> [PROBLEM DETAILS]: Among the records below, find the line that has "destruct i as"; from there, give the lines again exactly, and stop after the line that has "- rewrite fmap_cons, filter_cons, IH.".

> [DATASET RECORDS]:

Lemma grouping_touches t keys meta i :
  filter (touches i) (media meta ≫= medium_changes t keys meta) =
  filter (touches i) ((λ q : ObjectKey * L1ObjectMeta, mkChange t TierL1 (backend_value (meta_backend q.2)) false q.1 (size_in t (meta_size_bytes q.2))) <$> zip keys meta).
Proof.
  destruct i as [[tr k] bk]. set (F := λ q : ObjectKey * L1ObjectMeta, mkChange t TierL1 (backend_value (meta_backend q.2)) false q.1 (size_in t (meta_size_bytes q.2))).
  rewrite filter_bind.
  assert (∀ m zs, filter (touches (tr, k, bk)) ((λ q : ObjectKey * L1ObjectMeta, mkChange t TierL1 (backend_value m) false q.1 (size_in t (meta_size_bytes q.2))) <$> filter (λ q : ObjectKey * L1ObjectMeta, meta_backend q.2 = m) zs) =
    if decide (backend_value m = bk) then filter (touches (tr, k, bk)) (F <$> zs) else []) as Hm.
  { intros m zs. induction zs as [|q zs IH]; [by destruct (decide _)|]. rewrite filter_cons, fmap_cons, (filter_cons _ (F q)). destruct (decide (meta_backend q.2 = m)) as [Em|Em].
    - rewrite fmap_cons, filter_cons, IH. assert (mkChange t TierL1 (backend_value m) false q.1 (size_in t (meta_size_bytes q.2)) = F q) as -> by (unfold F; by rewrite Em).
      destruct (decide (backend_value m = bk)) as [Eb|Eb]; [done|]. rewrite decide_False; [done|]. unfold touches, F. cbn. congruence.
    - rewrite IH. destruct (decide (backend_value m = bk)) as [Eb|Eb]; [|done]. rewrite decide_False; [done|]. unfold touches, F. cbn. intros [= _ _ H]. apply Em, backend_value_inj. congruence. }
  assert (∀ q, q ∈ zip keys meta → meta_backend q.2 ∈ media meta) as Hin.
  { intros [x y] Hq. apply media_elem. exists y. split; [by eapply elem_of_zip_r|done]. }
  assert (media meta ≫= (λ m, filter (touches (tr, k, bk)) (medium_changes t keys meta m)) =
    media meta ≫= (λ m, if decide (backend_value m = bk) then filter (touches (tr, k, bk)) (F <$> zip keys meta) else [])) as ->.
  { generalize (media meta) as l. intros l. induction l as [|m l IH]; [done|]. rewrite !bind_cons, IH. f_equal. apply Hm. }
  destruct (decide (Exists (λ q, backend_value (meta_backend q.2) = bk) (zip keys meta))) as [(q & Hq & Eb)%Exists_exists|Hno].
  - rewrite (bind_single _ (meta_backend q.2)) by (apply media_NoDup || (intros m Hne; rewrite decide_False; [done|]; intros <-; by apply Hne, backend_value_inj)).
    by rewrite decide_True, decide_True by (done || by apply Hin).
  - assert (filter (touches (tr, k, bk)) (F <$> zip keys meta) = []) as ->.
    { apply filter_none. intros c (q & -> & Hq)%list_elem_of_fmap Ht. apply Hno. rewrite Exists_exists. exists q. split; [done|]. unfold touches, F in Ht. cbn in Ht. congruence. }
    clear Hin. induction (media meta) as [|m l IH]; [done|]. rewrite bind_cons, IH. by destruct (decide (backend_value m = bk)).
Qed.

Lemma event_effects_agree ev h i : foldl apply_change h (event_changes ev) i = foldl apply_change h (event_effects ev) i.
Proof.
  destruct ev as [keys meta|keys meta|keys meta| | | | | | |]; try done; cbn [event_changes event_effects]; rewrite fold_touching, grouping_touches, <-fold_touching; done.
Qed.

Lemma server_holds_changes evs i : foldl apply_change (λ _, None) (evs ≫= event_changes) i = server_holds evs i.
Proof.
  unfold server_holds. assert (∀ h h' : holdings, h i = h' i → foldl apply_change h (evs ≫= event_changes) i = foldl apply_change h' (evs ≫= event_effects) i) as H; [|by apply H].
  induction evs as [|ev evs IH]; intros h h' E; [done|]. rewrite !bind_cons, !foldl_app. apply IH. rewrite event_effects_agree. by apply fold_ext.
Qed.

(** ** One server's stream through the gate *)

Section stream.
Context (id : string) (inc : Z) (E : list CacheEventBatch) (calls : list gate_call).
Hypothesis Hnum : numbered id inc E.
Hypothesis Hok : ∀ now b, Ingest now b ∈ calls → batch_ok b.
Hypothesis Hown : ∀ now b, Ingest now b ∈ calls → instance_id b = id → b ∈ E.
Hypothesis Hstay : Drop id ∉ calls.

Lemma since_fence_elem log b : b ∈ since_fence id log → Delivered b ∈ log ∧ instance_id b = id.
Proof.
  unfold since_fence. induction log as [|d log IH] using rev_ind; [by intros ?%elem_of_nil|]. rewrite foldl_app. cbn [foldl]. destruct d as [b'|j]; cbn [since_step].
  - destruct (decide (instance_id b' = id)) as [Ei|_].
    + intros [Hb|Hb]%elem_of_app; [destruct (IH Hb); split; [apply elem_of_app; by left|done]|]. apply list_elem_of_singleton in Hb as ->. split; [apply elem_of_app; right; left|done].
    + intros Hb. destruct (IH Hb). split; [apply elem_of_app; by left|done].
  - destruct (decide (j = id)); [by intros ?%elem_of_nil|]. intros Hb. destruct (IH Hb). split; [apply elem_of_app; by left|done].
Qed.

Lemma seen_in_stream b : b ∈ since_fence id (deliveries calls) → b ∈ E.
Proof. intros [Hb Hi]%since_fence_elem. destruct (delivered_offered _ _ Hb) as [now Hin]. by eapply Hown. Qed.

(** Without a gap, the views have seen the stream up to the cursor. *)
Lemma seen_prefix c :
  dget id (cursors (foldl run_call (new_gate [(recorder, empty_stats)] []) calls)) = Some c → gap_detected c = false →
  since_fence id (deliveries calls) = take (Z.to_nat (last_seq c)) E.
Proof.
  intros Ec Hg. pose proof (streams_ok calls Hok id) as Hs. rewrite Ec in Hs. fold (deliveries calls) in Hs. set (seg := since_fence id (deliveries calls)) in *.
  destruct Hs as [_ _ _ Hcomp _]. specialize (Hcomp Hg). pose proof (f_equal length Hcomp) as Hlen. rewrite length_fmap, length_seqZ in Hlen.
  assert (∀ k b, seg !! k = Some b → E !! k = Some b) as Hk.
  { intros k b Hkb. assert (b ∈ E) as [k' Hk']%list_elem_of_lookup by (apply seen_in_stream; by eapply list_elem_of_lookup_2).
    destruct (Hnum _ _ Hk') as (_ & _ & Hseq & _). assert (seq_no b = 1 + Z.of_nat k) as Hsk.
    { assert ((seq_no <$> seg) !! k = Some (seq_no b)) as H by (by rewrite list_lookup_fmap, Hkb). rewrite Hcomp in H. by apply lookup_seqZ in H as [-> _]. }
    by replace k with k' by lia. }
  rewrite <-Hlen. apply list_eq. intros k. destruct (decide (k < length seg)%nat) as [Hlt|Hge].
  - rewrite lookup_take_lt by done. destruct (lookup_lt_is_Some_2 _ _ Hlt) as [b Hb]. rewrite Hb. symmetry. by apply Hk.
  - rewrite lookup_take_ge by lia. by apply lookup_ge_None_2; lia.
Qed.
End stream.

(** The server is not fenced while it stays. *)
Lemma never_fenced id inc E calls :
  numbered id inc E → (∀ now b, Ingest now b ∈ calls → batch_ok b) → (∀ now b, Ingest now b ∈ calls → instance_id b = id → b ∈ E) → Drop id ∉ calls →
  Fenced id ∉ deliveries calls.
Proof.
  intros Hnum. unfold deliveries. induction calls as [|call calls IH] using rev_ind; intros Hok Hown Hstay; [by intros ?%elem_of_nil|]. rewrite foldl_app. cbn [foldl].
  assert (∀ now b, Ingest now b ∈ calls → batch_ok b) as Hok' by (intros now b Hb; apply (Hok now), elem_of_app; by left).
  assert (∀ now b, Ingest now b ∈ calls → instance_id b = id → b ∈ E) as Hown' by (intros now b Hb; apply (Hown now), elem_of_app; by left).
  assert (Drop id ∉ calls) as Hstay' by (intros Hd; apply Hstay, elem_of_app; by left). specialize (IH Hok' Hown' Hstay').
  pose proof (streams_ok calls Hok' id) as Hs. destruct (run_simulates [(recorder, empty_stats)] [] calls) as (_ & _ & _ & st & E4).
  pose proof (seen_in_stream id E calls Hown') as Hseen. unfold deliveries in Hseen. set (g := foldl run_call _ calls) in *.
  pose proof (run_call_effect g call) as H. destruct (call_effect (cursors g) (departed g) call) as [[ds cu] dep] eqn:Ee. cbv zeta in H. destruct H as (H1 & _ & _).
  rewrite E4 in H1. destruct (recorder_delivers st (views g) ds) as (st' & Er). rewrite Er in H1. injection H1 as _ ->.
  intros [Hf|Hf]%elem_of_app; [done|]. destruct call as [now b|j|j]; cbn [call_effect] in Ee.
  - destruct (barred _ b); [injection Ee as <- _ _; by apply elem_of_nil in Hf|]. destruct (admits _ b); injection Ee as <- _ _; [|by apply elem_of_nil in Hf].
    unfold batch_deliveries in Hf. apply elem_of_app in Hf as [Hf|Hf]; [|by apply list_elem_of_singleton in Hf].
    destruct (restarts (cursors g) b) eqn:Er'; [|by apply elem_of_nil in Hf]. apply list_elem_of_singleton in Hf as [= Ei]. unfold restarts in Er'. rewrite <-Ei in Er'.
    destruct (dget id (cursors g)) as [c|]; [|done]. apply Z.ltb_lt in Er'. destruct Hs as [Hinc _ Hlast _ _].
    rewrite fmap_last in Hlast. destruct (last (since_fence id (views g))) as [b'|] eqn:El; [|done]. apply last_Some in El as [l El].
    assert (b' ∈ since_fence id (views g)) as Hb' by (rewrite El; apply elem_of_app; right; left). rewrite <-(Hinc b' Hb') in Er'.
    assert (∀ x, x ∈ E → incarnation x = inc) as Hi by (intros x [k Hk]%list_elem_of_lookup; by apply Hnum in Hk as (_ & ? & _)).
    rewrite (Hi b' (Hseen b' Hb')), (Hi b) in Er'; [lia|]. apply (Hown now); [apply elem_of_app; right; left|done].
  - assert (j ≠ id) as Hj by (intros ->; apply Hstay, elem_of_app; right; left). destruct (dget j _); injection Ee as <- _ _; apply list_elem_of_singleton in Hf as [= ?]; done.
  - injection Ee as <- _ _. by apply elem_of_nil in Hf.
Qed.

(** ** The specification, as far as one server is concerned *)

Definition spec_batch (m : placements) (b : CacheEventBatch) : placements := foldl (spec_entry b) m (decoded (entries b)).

> [SOLUTION FOR THIS EXERCISE]:
  destruct i as [[tr k] bk]. set (F := λ q : ObjectKey * L1ObjectMeta, mkChange t TierL1 (backend_value (meta_backend q.2)) false q.1 (size_in t (meta_size_bytes q.2))).
  rewrite filter_bind.
  assert (∀ m zs, filter (touches (tr, k, bk)) ((λ q : ObjectKey * L1ObjectMeta, mkChange t TierL1 (backend_value m) false q.1 (size_in t (meta_size_bytes q.2))) <$> filter (λ q : ObjectKey * L1ObjectMeta, meta_backend q.2 = m) zs) =
    if decide (backend_value m = bk) then filter (touches (tr, k, bk)) (F <$> zs) else []) as Hm.
  { intros m zs. induction zs as [|q zs IH]; [by destruct (decide _)|]. rewrite filter_cons, fmap_cons, (filter_cons _ (F q)). destruct (decide (meta_backend q.2 = m)) as [Em|Em].
    - rewrite fmap_cons, filter_cons, IH. assert (mkChange t TierL1 (backend_value m) false q.1 (size_in t (meta_size_bytes q.2)) = F q) as -> by (unfold F; by rewrite Em).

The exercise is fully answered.